O povo acredita em tudo, vota em qualquer um, elege quaisquer dúzias e depois... esquece. Mas quando são chamados a participar de uma “manifestação espontânea organizada” aplaudem a “presidenta” - que já foi “adolescenta”, “estudanta” e “militanta” - quando diz: “Nós todos temos de ter compromisso com as crianças e os adolescentes, inclusive as próprias crianças e os próprios adolescentes que são agentes também nesse processo, que nós devemos respeitar a opinião, escutá-la e tratá-la com a dignidade que é necessária.”.
O texto é incompreensível porque o discurso foi feito em dilmês pré cabraliano tardio.

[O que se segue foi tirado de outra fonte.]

(** Every lattice point of the grid has an entry in [pos], under the key
    [x + y*Ly]. *)
Lemma grid_pos_present (Lx Ly x y : Z) :
  0 <= x < Lx -> 0 <= y < Ly ->
  Dict.get node_eqb (grid_pos Lx Ly) (Qubit (x + y * Ly)) <> None.
Proof.
  intros Hx Hy. unfold grid_pos.
  apply in_range in Hx. apply in_range in Hy.
  generalize (@nil (node * (Q * Q))).
  induction (Py.range Lx) as [|x0 xs IH]; [destruct Hx|].
  intro ps. destruct Hx as [->|Hx]; simpl.
  - apply rows_keep. now apply row_adds.
  - now apply IH.
Qed.

Lemma midpoints_total (prs : Dict.t Z (Z * Z)) :
  forall ps,
    (forall l e0 e1,
        In (l, (e0, e1)) prs ->
        Dict.get node_eqb ps (Qubit e0) <> None /\
        Dict.get node_eqb ps (Qubit e1) <> None) ->
    exists ps', midpoints prs ps = Py.Ok ps'.
Proof.
  unfold midpoints.
  induction prs as [|[l [e0 e1]] prs IH]; intros ps H.
  - simpl. eauto.
  - cbn [Py.for_each].
    destruct (H l e0 e1 (or_introl eq_refl)) as [H0 H1].
    unfold Dict.item at 1.
    destruct (Dict.get node_eqb ps (Qubit e0)) as [p0|]; [|contradiction].
    cbn [Py.bind]. unfold Dict.item at 1.
    destruct (Dict.get node_eqb ps (Qubit e1)) as [p1|]; [|contradiction].
    cbn [Py.bind]. apply IH.
    intros l' a0 a1 Hin.
    destruct (H l' a0 a1 (or_intror Hin)) as [G0 G1].
    split; apply present_set; assumption.
Qed.

(** The constructor on a grid: no event, and the object. *)
Lemma grid_init (get_backend : Py.str -> configuration) (Lx Ly : Z) :
  Z.of_nat (List.length (Grid.couplers Lx Ly)) <= 1114047 ->
  fst (init get_backend (Grid [Lx; Ly])) = [] /\
  exists self,
    snd (init get_backend (Grid [Lx; Ly])) = Py.Ok self /\
    num self = Lx * Ly /\
    pairs self = Grid.labelled 65 (Grid.couplers Lx Ly).
Proof.
  intro Hmax. split; [reflexivity|].
  unfold init. cbn [snd].
  change (Py.index [Lx; Ly] 0) with (Py.Ok Lx).
  change (Py.index [Lx; Ly] 1) with (Py.Ok Ly).
  cbn [Py.bind].
  rewrite grid_pairs_labelled by lia. cbn [Py.bind fst].
  destruct (midpoints_total (Grid.labelled 65 (Grid.couplers Lx Ly))
                            (grid_pos Lx Ly)) as [ps' Hps].
  { intros l e0 e1 Hin. apply in_labelled in Hin.
    destruct (in_couplers _ _ _ _ Hin) as [x [y [-> [[Hx [Hy ->]]|[Hx [Hy ->]]]]]].
    - split; [apply grid_pos_present; lia|].
      replace (x + y * Ly + 1) with ((x + 1) + y * Ly) by lia.
      apply grid_pos_present; lia.
    - split; [apply grid_pos_present; lia|].
      replace (x + y * Ly + Ly) with (x + (y + 1) * Ly) by lia.
      apply grid_pos_present; lia. }
  rewrite Hps. cbn [Py.bind]. eexists. repeat split.
Qed.
End GridPositions.
(** X3.  Sanitizing a sanitized name changes nothing. *)
Theorem sanitizeFileName_idempotent name :
  sanitizeFileName (sanitizeFileName name) = sanitizeFileName name.
Proof.
  apply sanitize_keeps_safe_name.
  - apply sanitize_at_most_50.
  - intros c Hc. by apply sanitize_legal.
Qed.

(** X4.  Only the first 50 bytes of a title count: two titles that agree on
    them get the same name, whatever follows. *)
Theorem sanitizeFileName_first_50_bytes name1 name2 :
  slice_to name1 50 = slice_to name2 50 →
  sanitizeFileName name1 = sanitizeFileName name2.
Proof.
  assert (∀ name, sanitizeFileName name = Spec.replaceIllegal (slice_to name 50)) as Hcut.
  { intros name. rewrite sanitizeFileName_spec, replaceIllegal_length, replaceIllegal_slice_to.
    destruct (50 <? String.length name) eqn:Hlt; [done|].
    apply Nat.ltb_ge in Hlt. rewrite slice_to_all; [done|].
    by rewrite replaceIllegal_length. }
  intros Heq. by rewrite !Hcut, Heq.
Qed.

(** ** [modeToBetter] *)

Lemma allBytes_app p a b : allBytes p (a +:+ b) = allBytes p a && allBytes p b.
Proof.
  induction a as [|c a IH]; [done|].
  rewrite str_app_cons. simpl. by rewrite IH, andb_assoc.
Qed.

Lemma allBytes_slice_to p s n : allBytes p s = true → allBytes p (slice_to s n) = true.
Proof.
  revert s; induction n as [|n IH]; intros [|c t]; simpl; try done.
  intros [Hc Ht]%andb_true_iff. by rewrite Hc, IH.
Qed.

Lemma allBytes_slice_from p s n :
  allBytes p s = true → allBytes p (slice_from s n) = true.
Proof.
  revert s; induction n as [|n IH]; intros [|c t]; simpl; try done.
  intros [Hc Ht]%andb_true_iff. by apply IH.
Qed.

Lemma lowerASCII_length s : String.length (strings.lowerASCII s) = String.length s.
Proof. induction s; simpl; auto. Qed.

Lemma lowerASCII_id s : strings.hasUpper s = false → strings.lowerASCII s = s.
Proof.
  induction s as [|c t IH]; [done|]. simpl.
  intros [Hc Ht]%orb_false_iff. unfold strings.lowerByte. by rewrite Hc, IH.
Qed.

(** On ASCII text [ToLower] is the bytewise lowering, whatever the Unicode
    path does. *)
Lemma ToLower_ascii f s :
  strings.isASCII s = true → strings.ToLower f s = strings.lowerASCII s.
Proof.
  intros Ha. unfold strings.ToLower. rewrite Ha.
  destruct (strings.hasUpper s) eqn:Hu; [done|]. simpl. by rewrite lowerASCII_id.
Qed.

Lemma lowerASCII_lower s :
  strings.isASCII s = true → allBytes isLowerASCIIByte (strings.lowerASCII s) = true.
Proof.
  induction s as [|c t IH]; [done|]. simpl.
  intros [Hc Ht]%andb_true_iff. rewrite IH by done.
  unfold isLowerASCIIByte. by rewrite lowerByte_ascii, Hc, lowerByte_not_upper.
Qed.

Lemma TrimSuffix_allBytes p s suffix :
  allBytes p s = true → allBytes p (strings.TrimSuffix s suffix) = true.
Proof.
  intros Hs. unfold strings.TrimSuffix.
  destruct (strings.HasSuffix s suffix); [by apply allBytes_slice_to|done].
Qed.

Lemma Replace_one_allBytes p s old new :
  old ≠ new → allBytes p s = true → allBytes p new = true →
  allBytes p (strings.Replace s old new 1) = true.
Proof.
  intros Hne Hs Hnew. rewrite Replace_one by done.
  destruct (strings.Index s old); [|done].
  by rewrite !allBytes_app, allBytes_slice_to, allBytes_slice_from, Hnew.
Qed.

Lemma TrimSuffix_length s suffix :
  String.length (strings.TrimSuffix s suffix) ≤ String.length s.
Proof.
  unfold strings.TrimSuffix. destruct (strings.HasSuffix s suffix); [|done].
  rewrite slice_to_length. lia.
Qed.

Lemma Replace_one_length s old new :
  old ≠ new → String.length new ≤ String.length old →
  String.length (strings.Replace s old new 1) ≤ String.length s.
Proof.
  intros Hne Hlen. rewrite Replace_one by done.
  destruct (strings.Index s old) as [j|] eqn:Hj; [|done].
  apply Index_Some in Hj. rewrite Hj at 3. rewrite !str_length_app. lia.
Qed.

Section ModeNormalizerMore.
Context `{env : Environment}.

(** X5.  For an ASCII mode string the key is lowercase ASCII text: it holds no
    byte above 127 and no letter ['A'..'Z'], so "Gmajor" can only give "g",
    never "G". *)
Theorem modeToBetter_lowercase mode :
  strings.isASCII mode = true →
  allBytes isLowerASCIIByte (modeToBetter mode) = true.
Proof.
  intros Ha. unfold modeToBetter. rewrite (ToLower_ascii _ _ Ha).
  pose proof (lowerASCII_lower _ Ha) as Hm.
  generalize dependent (strings.lowerASCII mode). intros m Hm.
  destruct (strings.HasSuffix m "major"); [by apply TrimSuffix_allBytes|].
  destruct (strings.HasSuffix m "minor").
  { by rewrite allBytes_app, TrimSuffix_allBytes. }
  repeat (destruct (strings.Contains m _); [by apply Replace_one_allBytes|]).
  done.
Qed.

(** X6.  Normalizing never makes an ASCII mode string longer. *)
Theorem modeToBetter_not_longer mode :
  strings.isASCII mode = true →
  String.length (modeToBetter mode) ≤ String.length mode.
Proof.
  intros Ha. unfold modeToBetter. rewrite (ToLower_ascii _ _ Ha).
  rewrite <- (lowerASCII_length mode).
  generalize (strings.lowerASCII mode). intros m.
  destruct (strings.HasSuffix m "major"); [apply TrimSuffix_length|].
  destruct (strings.HasSuffix m "minor") eqn:Hmin.
  { apply HasSuffix_iff in Hmin as [r ->].
    rewrite TrimSuffix_app, !str_length_app. simpl. lia. }
  repeat (destruct (strings.Contains m _);
          [apply Replace_one_length; [done|simpl; lia]|]).
  done.
Qed.

(** X7.  The key does not depend on the case of the letters of an ASCII mode
    string. *)
Theorem modeToBetter_case_insensitive mode1 mode2 :
  strings.isASCII mode1 = true →
  strings.isASCII mode2 = true →
  strings.lowerASCII mode1 = strings.lowerASCII mode2 →
  modeToBetter mode1 = modeToBetter mode2.
Proof.
  intros Ha1 Ha2 Heq. unfold modeToBetter.
  by rewrite (ToLower_ascii _ _ Ha1), (ToLower_ascii _ _ Ha2), Heq.
Qed.
End ModeNormalizerMore.

Lemma isASCII_app a b :
  strings.isASCII (a +:+ b) = strings.isASCII a && strings.isASCII b.
Proof.
  induction a as [|c a IH]; [done|].
  rewrite str_app_cons. simpl. by rewrite IH, andb_assoc.
Qed.

Lemma lowerASCII_app a b :
  strings.lowerASCII (a +:+ b) = strings.lowerASCII a +:+ strings.lowerASCII b.
Proof.
  induction a as [|c a IH]; [done|].
  rewrite str_app_cons. simpl. by rewrite IH.
Qed.

Lemma HasSuffix_app_same_length r a b :
  String.length a = String.length b →
  strings.HasSuffix (r +:+ a) b = String.eqb a b.
Proof.
  intros Hl. unfold strings.HasSuffix. rewrite str_length_app, <- Hl.
  replace (String.length r + String.length a - String.length a)
    with (String.length r) by lia.
  rewrite slice_from_app.
  assert ((String.length a <=? String.length r + String.length a) = true) as ->
    by (apply Nat.leb_le; lia).
  done.
Qed.

Section ModeNormalizerSuffixes.
Context `{env : Environment}.

(** X8.  A key followed by "major" or "minor" in any mix of cases: whatever the
    ASCII key is, "major" is dropped and "minor" becomes "m", after
    lowercasing. *)
Theorem modeToBetter_major_minor key suffix :
  strings.isASCII key = true →
  strings.isASCII suffix = true →
  (strings.lowerASCII suffix = "major" →
   modeToBetter (key +:+ suffix) = strings.lowerASCII key)
  ∧ (strings.lowerASCII suffix = "minor" →
     modeToBetter (key +:+ suffix) = strings.lowerASCII key +:+ "m").
Proof.
  intros Hk Hs.
  assert (strings.isASCII (key +:+ suffix) = true) as Ha
    by by rewrite isASCII_app, Hk, Hs.
  unfold modeToBetter. rewrite (ToLower_ascii _ _ Ha), lowerASCII_app.
  split; intros ->.
  - by rewrite HasSuffix_app_same_length, TrimSuffix_app.
  - rewrite (HasSuffix_app_same_length _ "minor" "major") by done.
    rewrite HasSuffix_app_same_length by done. simpl.
    by rewrite TrimSuffix_app.
Qed.
End ModeNormalizerSuffixes.

(** ** [outputToMultipleFiles] *)

Section MultiFileMore.
Context `{env : Environment}.

(** What the loop prints, and how its counter and its messages add up. *)
Lemma outputToMultipleFiles_loop_log dir tunes i n w :
  ∃ msgs,
    stdout (outputToMultipleFiles_loop dir i tunes (n, w)).2 = stdout w ++ msgs
    ∧ (outputToMultipleFiles_loop dir i tunes (n, w)).1 + createErrors msgs
      = n + List.length tunes
    ∧ Forall (λ m, match m with
                   | ErrorCreatingFileAt p _ => ∃ t, t ∈ tunes ∧ p = pathOf dir t
                   | Processed k =>
                       k mod 100 = 0 ∧ i < k ∧ k ≤ i + List.length tunes
                   | _ => False
                   end) msgs.
Proof.
  revert i n w; induction tunes as [|t ts IH]; intros i n w.
  { exists []. simpl. rewrite app_nil_r. repeat split; first [done | lia | constructor]. }
  cbn [outputToMultipleFiles_loop]. rewrite outputToMultipleFiles_body_block.
  assert (∀ (st : nat * World) m1,
            stdout st.2 = stdout w ++ m1 →
            st.1 + createErrors m1 = S n →
            Forall (λ m, match m with
                         | ErrorCreatingFileAt p _ => p = pathOf dir t
                         | Processed k => k mod 100 = 0 ∧ k = i + 1
                         | _ => False
                         end) m1 →
            ∃ msgs,
              stdout (outputToMultipleFiles_loop dir (S i) ts st).2 = stdout w ++ msgs
              ∧ (outputToMultipleFiles_loop dir (S i) ts st).1 + createErrors msgs
                = n + List.length (t :: ts)
              ∧ Forall (λ m, match m with
                             | ErrorCreatingFileAt p _ =>
                                 ∃ t', t' ∈ t :: ts ∧ p = pathOf dir t'
                             | Processed k =>
                                 k mod 100 = 0 ∧ i < k
                                 ∧ k ≤ i + List.length (t :: ts)
                             | _ => False
                             end) msgs) as Hstep.
  { intros [n1 w1] m1 Ho1 Hn1 Hm1. simpl in Ho1, Hn1.
    destruct (IH (S i) n1 w1) as (msgs & Ho & Hn & Hm).
    exists (m1 ++ msgs). repeat split.
    - by rewrite Ho, Ho1, <- app_assoc.
    - assert (createErrors (m1 ++ msgs) = createErrors m1 + createErrors msgs) as ->.
      { clear. induction m1 as [|m m1 IHm]; simpl; [done|]. rewrite IHm. lia. }
      simpl. lia.
    - apply Forall_app. split.
      + eapply Forall_impl; [exact Hm1|]. intros [] Hx; try done.
        * exists t. split; [by left|done].
        * destruct Hx as [Hmod ->]. split; [done|]. simpl. lia.
      + eapply Forall_impl; [exact Hm|]. intros [] Hx; try done.
        * destruct Hx as (t' & ? & ->). exists t'. split; [by right|done].
        * destruct Hx as (Hmod & ? & ?). split; [done|]. simpl. lia. }
  destruct (os_Create_error i (pathOf dir t)) as [err|].
  - apply (Hstep (_, _) [ErrorCreatingFileAt (pathOf dir t) err]); simpl;
      [done|lia|]. by repeat constructor.
  - cbv zeta. destruct ((i + 1) mod 100 =? 0) eqn:Hmod.
    + apply (Hstep (_, _) [Processed (i + 1)]); simpl; [done|lia|].
      apply Nat.eqb_eq in Hmod. by repeat constructor.
    + apply (Hstep (_, _) []); simpl; [by rewrite app_nil_r|lia|constructor].
Qed.

(** X9.  Every tune is accounted for: the count reported at the end and the
    number of logged creation failures add up to the number of tunes, and
    every logged failure names the path of a tune. *)
Theorem outputToMultipleFiles_accounts_for_every_tune tunes dir w :
  ∃ msgs processed,
    stdout (outputToMultipleFiles tunes dir w)
    = stdout w ++ msgs ++ [WroteToFiles processed dir]
    ∧ processed + createErrors msgs = List.length tunes
    ∧ ∀ p err, ErrorCreatingFileAt p err ∈ msgs →
        ∃ t, t ∈ tunes ∧ p = pathOf dir t.
Proof.
  destruct (outputToMultipleFiles_loop_log dir tunes 0 0 w) as (msgs & Ho & Hn & Hm).
  unfold outputToMultipleFiles.
  destruct (outputToMultipleFiles_loop dir 0 tunes (0, w)) as [processed w1].
  simpl in *. exists msgs, processed. repeat split.
  - by rewrite Ho, <- app_assoc.
  - done.
  - intros p err Hin. rewrite Forall_forall in Hm. by apply (Hm _ Hin).
Qed.

(** X10.  Progress is reported only at full hundreds, and never beyond the number
    of tunes: a run on fewer than 100 tunes prints no progress message. *)
Theorem outputToMultipleFiles_progress_at_hundreds tunes dir w :
  ∃ msgs processed,
    stdout (outputToMultipleFiles tunes dir w)
    = stdout w ++ msgs ++ [WroteToFiles processed dir]
    ∧ (∀ k, Processed k ∈ msgs → k mod 100 = 0 ∧ 0 < k ∧ k ≤ List.length tunes)
    ∧ (List.length tunes < 100 → ∀ k, Processed k ∉ msgs).
Proof.
  destruct (outputToMultipleFiles_loop_log dir tunes 0 0 w) as (msgs & Ho & Hn & Hm).
  unfold outputToMultipleFiles.
  destruct (outputToMultipleFiles_loop dir 0 tunes (0, w)) as [processed w1].
  simpl in *. exists msgs, processed.
  assert (∀ k, Processed k ∈ msgs → k mod 100 = 0 ∧ 0 < k ∧ k ≤ List.length tunes)
    as Hk.
  { intros k Hin. rewrite Forall_forall in Hm. apply (Hm _ Hin). }
  repeat split; try by apply Hk.
  - by rewrite Ho, <- app_assoc.
  - intros Hlt k Hin. destruct (Hk k Hin) as (Hmod & Hpos & Hle).
    apply Nat.Div0.mod_divides in Hmod as [q ->]. lia.
Qed.
End MultiFileMore.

Palavras - melhor seria dizer termos - hábitos, usos e costumes mudam ao longo do tempo, é certo. Perdem e ganham outros sentidos e significados, muitas vezes, tão diversos do original que nem os dicionários a elas atribuem o mesmo significado. Mesmo palavras como “verdade” e “mentira” não guardam em si mesmas, para sempre, o mesmo significado, como se sabe. Contudo a mentira, penso eu, não podendo ser verdadeira, não é apenas resultante de uma atitude ou de uma simples expressão da inverdade. A mentira tem um suporte de sustentação inabalável que é a disposição deliberada que um indivíduo tem de enganar – um ou milhares de outros indivíduos - em benefício próprio, de maneira ilegal, desconforme a lei, que não proíbe e não pune o mentiroso pela mentira pura, já que não é proibido mentir; e de maneira imoral, desconforme a pura verdade.
“Um dia, todos terão a 15 minutos de fama”, disse Andy Warhol na década de 1960. Ele se referia as obras que pintava: uma lata de sopa Campbell’s, garrafas de Coca-Cola, retratos de Marilyn Monroe, e não ao que todo mundo entende hoje. Mas que seja. Os minutos do ‘horário político gratuito e obrigatório” disponíveis levam alguns candidatos a fama efêmera. A infâmia, porém, é eterna.
Na TV que os candidatos mentem tanto que chegam a fingir que é verdade a mentira que deveras acreditam ser verdadeira olhando nos olhos dos eleitores, com tamanha disposição deliberada que não percebem estar na frente de um espelho.